Data extract —
---+---
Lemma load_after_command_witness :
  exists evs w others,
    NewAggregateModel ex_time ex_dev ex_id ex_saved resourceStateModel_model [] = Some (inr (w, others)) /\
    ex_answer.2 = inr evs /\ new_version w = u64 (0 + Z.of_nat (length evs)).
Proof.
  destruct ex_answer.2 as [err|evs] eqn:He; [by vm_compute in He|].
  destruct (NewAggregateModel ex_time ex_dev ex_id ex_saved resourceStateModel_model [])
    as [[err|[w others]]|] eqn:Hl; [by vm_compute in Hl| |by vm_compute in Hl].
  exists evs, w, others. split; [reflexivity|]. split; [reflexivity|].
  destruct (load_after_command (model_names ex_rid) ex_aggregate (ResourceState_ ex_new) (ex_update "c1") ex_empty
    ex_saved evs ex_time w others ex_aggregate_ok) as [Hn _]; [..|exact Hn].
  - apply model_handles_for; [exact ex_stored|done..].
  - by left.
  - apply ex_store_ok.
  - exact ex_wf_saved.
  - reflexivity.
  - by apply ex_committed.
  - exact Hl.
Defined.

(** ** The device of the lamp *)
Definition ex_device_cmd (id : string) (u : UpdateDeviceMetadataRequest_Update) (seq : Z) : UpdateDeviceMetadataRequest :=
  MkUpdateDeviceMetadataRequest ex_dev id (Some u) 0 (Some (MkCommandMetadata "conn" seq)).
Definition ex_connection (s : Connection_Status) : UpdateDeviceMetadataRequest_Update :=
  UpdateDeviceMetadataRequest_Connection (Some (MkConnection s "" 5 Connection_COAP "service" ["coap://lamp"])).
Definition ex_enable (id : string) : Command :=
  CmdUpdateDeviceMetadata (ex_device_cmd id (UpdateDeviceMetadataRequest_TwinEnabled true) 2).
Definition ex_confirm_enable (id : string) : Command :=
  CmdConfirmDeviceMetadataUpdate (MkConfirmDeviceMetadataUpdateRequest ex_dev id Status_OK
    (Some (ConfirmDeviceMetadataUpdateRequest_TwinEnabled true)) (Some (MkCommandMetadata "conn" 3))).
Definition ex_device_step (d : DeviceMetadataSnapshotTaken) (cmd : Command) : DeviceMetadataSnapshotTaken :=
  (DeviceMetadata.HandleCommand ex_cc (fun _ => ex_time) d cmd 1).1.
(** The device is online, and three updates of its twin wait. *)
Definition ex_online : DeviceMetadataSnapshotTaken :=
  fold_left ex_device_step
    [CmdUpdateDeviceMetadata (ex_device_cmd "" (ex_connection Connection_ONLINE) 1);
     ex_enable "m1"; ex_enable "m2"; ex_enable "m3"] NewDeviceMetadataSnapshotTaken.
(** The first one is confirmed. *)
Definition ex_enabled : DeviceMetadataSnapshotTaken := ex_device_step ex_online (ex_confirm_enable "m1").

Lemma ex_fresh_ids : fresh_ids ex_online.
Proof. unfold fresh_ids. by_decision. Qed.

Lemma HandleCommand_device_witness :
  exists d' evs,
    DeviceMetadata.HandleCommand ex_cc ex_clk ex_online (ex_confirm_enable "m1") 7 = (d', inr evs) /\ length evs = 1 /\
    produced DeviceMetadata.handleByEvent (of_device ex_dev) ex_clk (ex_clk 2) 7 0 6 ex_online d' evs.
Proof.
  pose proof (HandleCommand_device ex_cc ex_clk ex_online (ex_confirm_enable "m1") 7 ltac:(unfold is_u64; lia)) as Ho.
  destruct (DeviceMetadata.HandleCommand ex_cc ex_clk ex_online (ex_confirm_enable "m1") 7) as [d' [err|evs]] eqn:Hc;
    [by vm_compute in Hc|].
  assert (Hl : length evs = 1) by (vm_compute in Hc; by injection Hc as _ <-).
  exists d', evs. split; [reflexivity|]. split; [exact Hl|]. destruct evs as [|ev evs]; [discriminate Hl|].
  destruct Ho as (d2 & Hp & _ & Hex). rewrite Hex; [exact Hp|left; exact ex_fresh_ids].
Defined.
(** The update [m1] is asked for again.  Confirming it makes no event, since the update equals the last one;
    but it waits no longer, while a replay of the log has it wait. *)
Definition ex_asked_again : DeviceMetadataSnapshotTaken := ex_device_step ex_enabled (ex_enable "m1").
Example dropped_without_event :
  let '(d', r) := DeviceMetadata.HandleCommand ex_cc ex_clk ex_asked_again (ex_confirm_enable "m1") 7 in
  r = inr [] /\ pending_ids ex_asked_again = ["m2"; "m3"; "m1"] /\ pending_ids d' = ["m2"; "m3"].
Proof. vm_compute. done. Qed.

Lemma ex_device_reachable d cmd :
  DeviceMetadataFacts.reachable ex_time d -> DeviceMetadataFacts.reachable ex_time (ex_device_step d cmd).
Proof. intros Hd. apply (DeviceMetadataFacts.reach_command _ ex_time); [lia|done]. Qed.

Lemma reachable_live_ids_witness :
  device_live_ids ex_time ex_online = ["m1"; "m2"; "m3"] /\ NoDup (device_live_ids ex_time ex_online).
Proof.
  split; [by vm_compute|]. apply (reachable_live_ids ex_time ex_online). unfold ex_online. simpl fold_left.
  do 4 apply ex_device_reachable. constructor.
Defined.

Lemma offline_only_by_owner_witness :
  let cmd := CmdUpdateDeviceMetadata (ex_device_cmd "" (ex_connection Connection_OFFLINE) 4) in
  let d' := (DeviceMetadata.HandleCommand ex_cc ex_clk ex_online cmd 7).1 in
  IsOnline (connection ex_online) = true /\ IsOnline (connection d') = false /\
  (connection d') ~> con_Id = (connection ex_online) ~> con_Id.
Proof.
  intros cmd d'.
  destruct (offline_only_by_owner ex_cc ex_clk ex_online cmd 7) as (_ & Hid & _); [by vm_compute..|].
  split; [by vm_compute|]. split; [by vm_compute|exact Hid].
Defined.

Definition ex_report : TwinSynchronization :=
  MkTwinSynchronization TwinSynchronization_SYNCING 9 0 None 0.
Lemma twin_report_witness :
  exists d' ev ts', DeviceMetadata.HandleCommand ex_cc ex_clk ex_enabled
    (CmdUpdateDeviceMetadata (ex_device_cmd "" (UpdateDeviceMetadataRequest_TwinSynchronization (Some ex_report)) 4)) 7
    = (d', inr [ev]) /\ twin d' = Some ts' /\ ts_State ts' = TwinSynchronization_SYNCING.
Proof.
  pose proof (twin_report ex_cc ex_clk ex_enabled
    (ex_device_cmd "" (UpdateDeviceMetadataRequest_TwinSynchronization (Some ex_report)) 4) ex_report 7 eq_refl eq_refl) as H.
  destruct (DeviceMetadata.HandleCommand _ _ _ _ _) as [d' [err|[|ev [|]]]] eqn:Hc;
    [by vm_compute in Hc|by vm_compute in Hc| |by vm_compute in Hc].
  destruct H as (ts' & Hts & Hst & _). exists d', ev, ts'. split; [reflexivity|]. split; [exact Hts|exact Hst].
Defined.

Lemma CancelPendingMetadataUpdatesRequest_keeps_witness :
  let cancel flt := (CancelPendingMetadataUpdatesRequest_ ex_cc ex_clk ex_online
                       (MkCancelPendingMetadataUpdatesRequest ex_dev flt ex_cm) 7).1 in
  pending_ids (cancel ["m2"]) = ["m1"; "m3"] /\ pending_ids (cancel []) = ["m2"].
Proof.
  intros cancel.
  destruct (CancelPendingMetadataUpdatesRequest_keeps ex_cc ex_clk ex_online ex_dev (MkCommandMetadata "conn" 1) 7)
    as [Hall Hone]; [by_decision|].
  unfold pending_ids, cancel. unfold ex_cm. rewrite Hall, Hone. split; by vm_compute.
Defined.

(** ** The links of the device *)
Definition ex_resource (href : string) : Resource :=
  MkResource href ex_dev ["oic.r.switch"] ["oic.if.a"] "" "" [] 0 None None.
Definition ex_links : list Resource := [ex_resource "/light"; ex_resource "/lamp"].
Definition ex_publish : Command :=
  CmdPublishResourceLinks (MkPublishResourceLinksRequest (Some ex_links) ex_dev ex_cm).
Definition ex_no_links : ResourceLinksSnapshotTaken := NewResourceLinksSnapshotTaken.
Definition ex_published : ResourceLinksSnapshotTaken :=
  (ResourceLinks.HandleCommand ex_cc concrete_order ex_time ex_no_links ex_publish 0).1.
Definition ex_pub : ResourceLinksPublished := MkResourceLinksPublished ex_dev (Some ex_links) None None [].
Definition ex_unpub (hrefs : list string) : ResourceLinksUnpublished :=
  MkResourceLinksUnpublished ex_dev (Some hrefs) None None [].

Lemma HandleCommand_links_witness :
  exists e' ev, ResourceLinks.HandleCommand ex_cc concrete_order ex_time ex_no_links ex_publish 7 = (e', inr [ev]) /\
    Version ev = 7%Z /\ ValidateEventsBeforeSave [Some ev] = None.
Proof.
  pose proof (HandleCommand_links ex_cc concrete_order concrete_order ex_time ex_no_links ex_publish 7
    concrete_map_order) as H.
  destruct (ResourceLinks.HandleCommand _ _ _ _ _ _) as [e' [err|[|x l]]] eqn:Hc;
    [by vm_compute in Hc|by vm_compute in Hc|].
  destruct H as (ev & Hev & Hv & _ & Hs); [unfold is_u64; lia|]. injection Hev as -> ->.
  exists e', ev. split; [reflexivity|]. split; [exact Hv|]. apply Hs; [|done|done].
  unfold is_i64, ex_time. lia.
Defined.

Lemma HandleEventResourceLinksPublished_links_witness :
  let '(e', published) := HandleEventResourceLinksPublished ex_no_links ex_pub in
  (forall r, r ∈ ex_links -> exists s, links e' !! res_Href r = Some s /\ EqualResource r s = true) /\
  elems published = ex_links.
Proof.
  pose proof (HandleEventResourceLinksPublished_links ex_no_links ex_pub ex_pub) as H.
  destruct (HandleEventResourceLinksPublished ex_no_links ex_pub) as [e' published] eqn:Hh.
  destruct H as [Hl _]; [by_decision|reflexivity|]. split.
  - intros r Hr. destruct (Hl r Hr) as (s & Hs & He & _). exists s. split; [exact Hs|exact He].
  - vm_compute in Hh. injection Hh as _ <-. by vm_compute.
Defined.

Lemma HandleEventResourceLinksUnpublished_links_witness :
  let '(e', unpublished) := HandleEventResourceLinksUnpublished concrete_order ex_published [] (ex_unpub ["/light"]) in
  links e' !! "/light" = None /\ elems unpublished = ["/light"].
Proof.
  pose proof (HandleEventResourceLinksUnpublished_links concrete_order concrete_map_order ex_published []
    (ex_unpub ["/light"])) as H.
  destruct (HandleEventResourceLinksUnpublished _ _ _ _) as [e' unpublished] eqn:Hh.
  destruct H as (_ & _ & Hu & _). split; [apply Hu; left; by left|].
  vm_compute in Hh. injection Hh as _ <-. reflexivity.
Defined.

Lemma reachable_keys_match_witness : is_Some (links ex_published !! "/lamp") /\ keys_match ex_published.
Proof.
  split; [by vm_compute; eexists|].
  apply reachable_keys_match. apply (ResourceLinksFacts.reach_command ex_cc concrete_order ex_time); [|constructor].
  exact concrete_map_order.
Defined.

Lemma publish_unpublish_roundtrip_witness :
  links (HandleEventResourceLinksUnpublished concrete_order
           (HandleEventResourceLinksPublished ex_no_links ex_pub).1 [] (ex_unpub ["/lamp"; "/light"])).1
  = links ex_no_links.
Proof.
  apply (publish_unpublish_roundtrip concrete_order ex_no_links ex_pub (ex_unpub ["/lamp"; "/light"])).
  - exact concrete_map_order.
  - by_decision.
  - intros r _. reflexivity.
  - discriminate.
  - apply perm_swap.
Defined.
---+---
Your instructions — Reproduce the lines above, beginning at the line with "exists d', evs." and stopping after the line with "let d' := (DeviceMetadata.HandleCommand", exactly as they are.

Answer to this exercise —
  exists d', evs. split; [reflexivity|]. split; [exact Hl|]. destruct evs as [|ev evs]; [discriminate Hl|].
  destruct Ho as (d2 & Hp & _ & Hex). rewrite Hex; [exact Hp|left; exact ex_fresh_ids].
Defined.
(** The update [m1] is asked for again.  Confirming it makes no event, since the update equals the last one;
    but it waits no longer, while a replay of the log has it wait. *)
Definition ex_asked_again : DeviceMetadataSnapshotTaken := ex_device_step ex_enabled (ex_enable "m1").
Example dropped_without_event :
  let '(d', r) := DeviceMetadata.HandleCommand ex_cc ex_clk ex_asked_again (ex_confirm_enable "m1") 7 in
  r = inr [] /\ pending_ids ex_asked_again = ["m2"; "m3"; "m1"] /\ pending_ids d' = ["m2"; "m3"].
Proof. vm_compute. done. Qed.

Lemma ex_device_reachable d cmd :
  DeviceMetadataFacts.reachable ex_time d -> DeviceMetadataFacts.reachable ex_time (ex_device_step d cmd).
Proof. intros Hd. apply (DeviceMetadataFacts.reach_command _ ex_time); [lia|done]. Qed.

Lemma reachable_live_ids_witness :
  device_live_ids ex_time ex_online = ["m1"; "m2"; "m3"] /\ NoDup (device_live_ids ex_time ex_online).
Proof.
  split; [by vm_compute|]. apply (reachable_live_ids ex_time ex_online). unfold ex_online. simpl fold_left.
  do 4 apply ex_device_reachable. constructor.
Defined.

Lemma offline_only_by_owner_witness :
  let cmd := CmdUpdateDeviceMetadata (ex_device_cmd "" (ex_connection Connection_OFFLINE) 4) in
  let d' := (DeviceMetadata.HandleCommand ex_cc ex_clk ex_online cmd 7).1 in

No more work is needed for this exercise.